WHAT IS NEEDED = Copy each line below containing "unfold".
⁂
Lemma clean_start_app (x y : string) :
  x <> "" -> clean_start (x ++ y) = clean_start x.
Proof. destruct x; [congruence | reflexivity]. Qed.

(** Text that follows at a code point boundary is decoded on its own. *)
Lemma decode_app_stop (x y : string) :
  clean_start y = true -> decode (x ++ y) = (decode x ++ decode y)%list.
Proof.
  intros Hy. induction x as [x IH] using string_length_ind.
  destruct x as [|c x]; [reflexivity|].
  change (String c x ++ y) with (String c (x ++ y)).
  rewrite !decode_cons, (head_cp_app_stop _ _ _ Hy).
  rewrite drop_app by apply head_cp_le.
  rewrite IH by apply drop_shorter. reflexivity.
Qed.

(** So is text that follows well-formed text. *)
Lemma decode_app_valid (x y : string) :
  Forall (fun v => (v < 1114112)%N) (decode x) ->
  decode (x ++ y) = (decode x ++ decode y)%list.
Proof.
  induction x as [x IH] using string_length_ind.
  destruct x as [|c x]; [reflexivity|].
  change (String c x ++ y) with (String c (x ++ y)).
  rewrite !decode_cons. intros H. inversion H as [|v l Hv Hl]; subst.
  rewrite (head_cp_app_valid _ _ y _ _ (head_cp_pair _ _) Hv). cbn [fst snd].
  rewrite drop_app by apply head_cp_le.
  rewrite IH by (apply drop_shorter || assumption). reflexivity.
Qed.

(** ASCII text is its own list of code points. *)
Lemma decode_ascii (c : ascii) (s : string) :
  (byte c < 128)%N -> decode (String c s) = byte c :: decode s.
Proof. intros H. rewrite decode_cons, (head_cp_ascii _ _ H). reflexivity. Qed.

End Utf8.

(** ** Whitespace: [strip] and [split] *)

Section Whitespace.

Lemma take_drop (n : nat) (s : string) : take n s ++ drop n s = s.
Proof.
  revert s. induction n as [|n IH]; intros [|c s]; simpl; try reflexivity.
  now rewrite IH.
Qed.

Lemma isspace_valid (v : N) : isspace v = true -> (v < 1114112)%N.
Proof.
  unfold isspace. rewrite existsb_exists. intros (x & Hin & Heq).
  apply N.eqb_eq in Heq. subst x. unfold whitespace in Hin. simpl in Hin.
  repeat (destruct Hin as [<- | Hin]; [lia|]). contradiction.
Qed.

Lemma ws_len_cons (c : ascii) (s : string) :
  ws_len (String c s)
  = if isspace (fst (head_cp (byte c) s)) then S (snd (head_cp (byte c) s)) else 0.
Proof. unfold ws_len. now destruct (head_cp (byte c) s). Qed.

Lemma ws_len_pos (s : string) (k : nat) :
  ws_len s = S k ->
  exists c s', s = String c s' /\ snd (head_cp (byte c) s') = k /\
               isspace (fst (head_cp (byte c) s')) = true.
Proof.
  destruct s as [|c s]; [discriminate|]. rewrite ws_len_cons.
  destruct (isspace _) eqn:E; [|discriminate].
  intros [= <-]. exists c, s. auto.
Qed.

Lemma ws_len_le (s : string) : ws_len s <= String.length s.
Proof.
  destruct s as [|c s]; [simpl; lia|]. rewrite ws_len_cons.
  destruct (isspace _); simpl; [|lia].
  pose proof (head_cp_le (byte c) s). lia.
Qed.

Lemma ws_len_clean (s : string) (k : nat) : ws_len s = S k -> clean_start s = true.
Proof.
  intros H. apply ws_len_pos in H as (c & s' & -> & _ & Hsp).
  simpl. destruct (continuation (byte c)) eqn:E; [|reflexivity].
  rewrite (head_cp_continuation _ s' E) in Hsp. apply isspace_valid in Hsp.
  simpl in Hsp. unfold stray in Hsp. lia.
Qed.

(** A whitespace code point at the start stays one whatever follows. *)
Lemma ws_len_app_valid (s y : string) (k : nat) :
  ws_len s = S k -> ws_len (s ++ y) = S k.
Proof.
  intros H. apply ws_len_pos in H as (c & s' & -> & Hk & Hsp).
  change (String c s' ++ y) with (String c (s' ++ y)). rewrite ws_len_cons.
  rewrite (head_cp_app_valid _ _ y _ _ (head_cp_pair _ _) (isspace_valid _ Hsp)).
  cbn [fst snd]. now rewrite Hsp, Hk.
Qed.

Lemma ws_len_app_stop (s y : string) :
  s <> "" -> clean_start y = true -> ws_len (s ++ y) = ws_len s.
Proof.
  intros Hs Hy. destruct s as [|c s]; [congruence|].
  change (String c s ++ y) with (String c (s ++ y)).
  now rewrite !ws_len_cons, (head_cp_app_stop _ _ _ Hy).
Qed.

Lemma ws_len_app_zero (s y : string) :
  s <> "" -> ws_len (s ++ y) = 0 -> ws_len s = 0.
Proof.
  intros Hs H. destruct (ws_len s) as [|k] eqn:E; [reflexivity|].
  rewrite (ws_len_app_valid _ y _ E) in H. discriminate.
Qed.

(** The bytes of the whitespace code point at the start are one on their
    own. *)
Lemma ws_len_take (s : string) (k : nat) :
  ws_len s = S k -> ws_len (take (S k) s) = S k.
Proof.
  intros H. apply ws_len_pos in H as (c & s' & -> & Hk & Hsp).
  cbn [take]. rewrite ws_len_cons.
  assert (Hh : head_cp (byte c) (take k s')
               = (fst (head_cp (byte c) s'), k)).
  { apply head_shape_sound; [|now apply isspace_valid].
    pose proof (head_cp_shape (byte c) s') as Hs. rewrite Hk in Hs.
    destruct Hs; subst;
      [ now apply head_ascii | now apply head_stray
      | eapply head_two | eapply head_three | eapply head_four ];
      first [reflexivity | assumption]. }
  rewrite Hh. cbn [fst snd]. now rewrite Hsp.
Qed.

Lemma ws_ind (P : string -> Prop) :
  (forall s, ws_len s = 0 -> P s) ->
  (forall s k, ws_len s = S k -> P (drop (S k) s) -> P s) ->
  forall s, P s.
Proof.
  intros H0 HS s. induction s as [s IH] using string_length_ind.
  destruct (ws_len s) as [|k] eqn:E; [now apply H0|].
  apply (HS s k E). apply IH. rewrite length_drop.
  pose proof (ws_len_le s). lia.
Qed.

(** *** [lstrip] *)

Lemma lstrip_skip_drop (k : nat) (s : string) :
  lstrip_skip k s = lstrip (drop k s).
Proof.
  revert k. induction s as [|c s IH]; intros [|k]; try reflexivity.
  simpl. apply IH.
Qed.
⁂
OUTPUT OF THE EXERCISE =
  unfold isspace. rewrite existsb_exists. intros (x & Hin & Heq).
  apply N.eqb_eq in Heq. subst x. unfold whitespace in Hin. simpl in Hin.
Proof. unfold ws_len. now destruct (head_cp (byte c) s). Qed.
  simpl in Hsp. unfold stray in Hsp. lia.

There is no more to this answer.